BISNIS.HOTNEWS.ID - Presiden Prabowo Subianto baru-baru ini memberikan tanggapan tegas mengenai pandangan sejumlah pihak yang masih meragukan urgensi pelaksanaan program Makan Bergizi Gratis (MBG). Pernyataan ini disampaikan dalam konteks penegasan dukungan terhadap inisiatif kesejahteraan masyarakat.
Menurut pandangan Presiden Prabowo, program MBG merupakan sebuah kebutuhan yang sangat fundamental dan mendesak bagi anak-anak di berbagai wilayah yang tersebar di seluruh Indonesia. Program ini dinilai krusial dalam mendukung tumbuh kembang generasi penerus bangsa.
Presiden Prabowo menggarisbawahi bahwa keraguan terhadap kebutuhan program ini sebaiknya diuji melalui interaksi langsung dengan kelompok sasaran utama. Ia menyarankan agar pihak yang masih mempertanyakan manfaat MBG dapat mencari konfirmasi dari sumber yang paling terdampak.
"Untuk mengonfirmasi apakah MBG diperlukan atau tidak, dia meminta pihak-pihak yang menganggap MBG tak diperlukan bertanya langsung kepada anak-anak dan petani," demikian pernyataan yang disampaikan Presiden Prabowo Subianto.
Lebih lanjut, Presiden Prabowo secara spesifik mengarahkan para kritikus untuk mencari perspektif dari para petani sebagai salah satu elemen kunci dalam rantai distribusi pangan nasional. Hal ini menunjukkan keterkaitan erat antara program gizi dan sektor pertanian.
Perkataan penting ini diungkapkan oleh Presiden Prabowo saat menghadiri acara puncak peringatan Pekan Nasional Petani Nelayan XVII. Lokasi acara tersebut menjadi saksi atas penegasan visi pemerintah terkait ketahanan pangan dan gizi.

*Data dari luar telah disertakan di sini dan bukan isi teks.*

Lemma digit0_spec a : isByte a -> digit0 (charValue a) = a / 4.
Proof. intros HA. unfold digit0, isByte in *. char_value a. rewrite land_63, (shiftr_div _ 2 4) by done. div_lia. Qed.
Lemma digitLow_spec a : isByte a -> Z.land (Z.shiftl (charValue a) 4) 63 = (a mod 4) * 2 ^ 4.
Proof. intros HA. unfold isByte in *. char_value a. rewrite land_63, (shiftl_mul _ 4 16) by done. change (2 ^ 4) with 16. div_lia. Qed.
Lemma digitMid_spec b : isByte b -> Z.land (Z.shiftl (charValue b) 2) 63 = (b mod 16) * 2 ^ 2.
Proof. intros HB. unfold isByte in *. char_value b. rewrite land_63, (shiftl_mul _ 2 4) by done. change (2 ^ 2) with 4. div_lia. Qed.
Lemma digit1_spec a b : isByte a -> isByte b -> digit1 (charValue a) (charValue b) = (a mod 4) * 16 + b / 16.
Proof.
  intros HA HB. unfold digit1. rewrite digitLow_spec by done. unfold isByte in *. char_value b. rewrite land_15, (shiftr_div _ 4 16) by done.
  rewrite lor_disjoint by div_lia. change (2 ^ 4) with 16. div_lia.
Qed.
Lemma digit2_spec b c : isByte b -> isByte c -> digit2 (charValue b) (charValue c) = (b mod 16) * 4 + c / 64.
Proof.
  intros HB HC. unfold digit2. rewrite digitMid_spec by done. unfold isByte in *. char_value c. rewrite land_3, (shiftr_div _ 6 64) by done.
  rewrite lor_disjoint by div_lia. change (2 ^ 2) with 4. div_lia.
Qed.
Lemma digit3_spec c : isByte c -> digit3 (charValue c) = c mod 64.
Proof. intros HC. unfold digit3, isByte in *. char_value c. rewrite land_63. div_lia. Qed.

(** A byte in two parts. *)
Lemma byte_bits m n b : (m + n = 8)%nat -> toBits 8 b = toBits m (b / 2 ^ Z.of_nat n) ++ toBits n b.
Proof. intros <-. apply toBits_app. Qed.

Lemma sextet_full g : length g = 6%nat -> sextet g = ofBits g.
Proof. intros HG. unfold sextet. rewrite HG. cbn [Nat.sub replicate]. by rewrite app_nil_r. Qed.

Lemma sextet_two m n a b : (m + n = 6)%nat -> sextet (toBits m a ++ toBits n b) = (a mod 2 ^ Z.of_nat m) * 2 ^ Z.of_nat n + b mod 2 ^ Z.of_nat n.
Proof. intros HM. rewrite sextet_full by (rewrite length_app, !length_toBits; done). by rewrite ofBits_app, length_toBits, !ofBits_toBits_mod. Qed.

Lemma sextet_one a : sextet (toBits 6 a) = a mod 64.
Proof. rewrite sextet_full by apply length_toBits. apply ofBits_toBits_mod. Qed.

Lemma sextet_part m a : (m <= 6)%nat -> sextet (toBits m a) = (a mod 2 ^ Z.of_nat m) * 2 ^ Z.of_nat (6 - m).
Proof. intros HM. unfold sextet. rewrite ofBits_app, length_toBits, ofBits_toBits_mod, length_replicate, ofBits_zeros. lia. Qed.

Lemma sextetsOf_nil : sextetsOf [] = [].
Proof. done. Qed.

Lemma sextetsOf_three a b c rest : isByte a -> isByte b -> isByte c ->
  sextetsOf (a :: b :: c :: rest) = [a / 4; (a mod 4) * 16 + b / 16; (b mod 16) * 4 + c / 64; c mod 64] ++ sextetsOf rest.
Proof.
  unfold isByte. intros HA HB HC. unfold sextetsOf. rewrite !bitsOf_cons, (byte_bits 6 2 a), (byte_bits 4 4 b), (byte_bits 2 6 c) by done.
  rewrite <- !app_assoc. rewrite (chunksOf_app 6) by (rewrite ?length_toBits; lia).
  rewrite (app_assoc (toBits 2 a)), (chunksOf_app 6) by (rewrite ?length_app, ?length_toBits; lia).
  rewrite (app_assoc (toBits 4 b)), (chunksOf_app 6) by (rewrite ?length_app, ?length_toBits; lia). rewrite (chunksOf_app 6) by (rewrite ?length_toBits; lia).
  cbn [map app]. rewrite !sextet_two, !sextet_one by done. cbn [Z.of_nat Pos.of_succ_nat Pos.succ]. repeat f_equal; div_lia.
Qed.

Lemma sextetsOf_one a : isByte a -> sextetsOf [a] = [a / 4; (a mod 4) * 16].
Proof.
  unfold isByte. intros HA. unfold sextetsOf. rewrite bitsOf_cons, (byte_bits 6 2 a) by done. rewrite <- app_assoc, (chunksOf_app 6) by (rewrite ?length_toBits; lia).
  rewrite chunksOf_short by (rewrite length_app, length_toBits; cbn; lia). cbn [map bitsOf concat]. rewrite app_nil_r, sextet_one, sextet_part by lia.
  cbn [Z.of_nat Pos.of_succ_nat Pos.succ Nat.sub]. repeat f_equal; div_lia.
Qed.

Lemma sextetsOf_two a b : isByte a -> isByte b -> sextetsOf [a; b] = [a / 4; (a mod 4) * 16 + b / 16; (b mod 16) * 4].
Proof.
  unfold isByte. intros HA HB. unfold sextetsOf. rewrite !bitsOf_cons, (byte_bits 6 2 a), (byte_bits 4 4 b) by done.
  rewrite <- !app_assoc. rewrite (chunksOf_app 6) by (rewrite ?length_toBits; lia).
  rewrite (app_assoc (toBits 2 a)), (chunksOf_app 6) by (rewrite ?length_app, ?length_toBits; lia).
  rewrite chunksOf_short by (rewrite length_app, length_toBits; cbn; lia). cbn [map bitsOf concat]. rewrite app_nil_r, sextet_one, sextet_two, sextet_part by lia.
  cbn [Z.of_nat Pos.of_succ_nat Pos.succ Nat.sub]. repeat f_equal; div_lia.
Qed.

(** ** Groups of three bytes *)

Fixpoint flat3 (groups : list (Z * Z * Z)) : list Z :=
  match groups with
  | [] => []
  | (a, b, c) :: groups => a :: b :: c :: flat3 groups
  end.

Lemma groups3 (data : list Z) : exists groups rest, data = flat3 groups ++ rest /\ (length rest < 3)%nat.
Proof.
  induction data as [data IH] using (induction_ltof1 _ (@length Z)). unfold ltof in IH.
  destruct data as [|a [|b [|c data]]]; [by exists [], []; split; [|cbn; lia]|by exists [], [a]; split; [|cbn; lia]|by exists [], [a; b]; split; [|cbn; lia]|].
  destruct (IH data) as (groups & rest & -> & HR); [cbn; lia|]. by exists ((a, b, c) :: groups), rest.
Qed.

Lemma length_flat3 groups : length (flat3 groups) = (3 * length groups)%nat.
Proof. induction groups as [|[[a b] c] groups IH]; [done|]. cbn [flat3 length]. rewrite IH. lia. Qed.

Definition digits3 (g : Z * Z * Z) : list Z := let '(a, b, c) := g in [a / 4; (a mod 4) * 16 + b / 16; (b mod 16) * 4 + c / 64; c mod 64].

Lemma sextetsOf_groups groups rest : Forall isByte (flat3 groups ++ rest) -> sextetsOf (flat3 groups ++ rest) = concat (map digits3 groups) ++ sextetsOf rest.
Proof.
  induction groups as [|[[a b] c] groups IH]; [done|]. cbn [flat3 app map concat digits3]. intros HF.
  apply Forall_cons in HF as [HA HF]. apply Forall_cons in HF as [HB HF]. apply Forall_cons in HF as [HC HF].
  by rewrite sextetsOf_three, IH by done.
Qed.

(** ** Writing *)

(** What is written, and what is left of the vector. *)
Definition writer (written left : list Z) : nat * list Z := (length written, written ++ left).

Lemma put_writer c l x r : isByte c -> put c (writer l (x :: r)) = Some (writer (l ++ [c]) r).
Proof.
  intros HC. unfold put, writer. cbn [fst snd]. rewrite store_app by done. cbn [mbind option_bind].
  rewrite length_app, <- app_assoc. cbn [app length]. by rewrite Nat.add_comm.
Qed.

(** What the encoder relies on in its table. *)
Definition isAlphabet (encodeMap : list Z) : Prop := length encodeMap = 64%nat /\ Forall isByte encodeMap.

Section Encoder.
Variable encodeMap : list Z.
Hypothesis alphabet : isAlphabet encodeMap.

Abbreviation letter := (letterOf encodeMap).

Lemma putDigit_writer d l x r : isSextet d -> putDigit encodeMap d (writer l (x :: r)) = Some (writer (l ++ [letter d]) r).
Proof.
  destruct alphabet as [map_size map_bytes]. unfold isSextet. intros HD. unfold putDigit, letterOf. destruct (encodeMap !! Z.to_nat d) as [c|] eqn:E.
  - cbn [mbind option_bind]. rewrite put_writer by (eapply Forall_lookup_1; [exact map_bytes|exact E]). by rewrite (nth_lookup_Some _ _ _ _ E).
  - apply lookup_ge_None in E. lia.
Qed.

(** Letters, with a line feed before each group that begins a line. *)
Definition lineFeed (insertLFs : bool) (i : Z) : list Z := if insertLFs && negb (i =? 0) && (i mod 19 =? 0) then [cLF] else [].
Fixpoint withLFs (insertLFs : bool) (i : Z) (groups : list (list Z)) : list Z :=
  match groups with
  | [] => []
  | group :: groups => lineFeed insertLFs i ++ group ++ withLFs insertLFs (i + 1) groups
  end.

Momen penegasan ini terjadi pada hari Rabu, tanggal 24 Juni tahun 2026, di Gorontalo. Tanggal dan lokasi spesifik ini menjadi konteks resmi penyampaian pandangan mengenai prioritas program MBG.
Dikutip dari berbagai sumber pemberitaan, penekanan pada suara anak-anak dan petani ini bertujuan untuk menggeser perdebatan dari analisis kebijakan semata menuju dampak nyata di lapangan. Hal ini menjadi solusi praktis untuk mengakhiri keraguan publik.
Dilansir dari berbagai media, penegasan ini menjadi penutup perdebatan di mana Presiden Prabowo secara lugas menempatkan kebutuhan dasar anak-anak sebagai prioritas utama dalam agenda pembangunan nasional.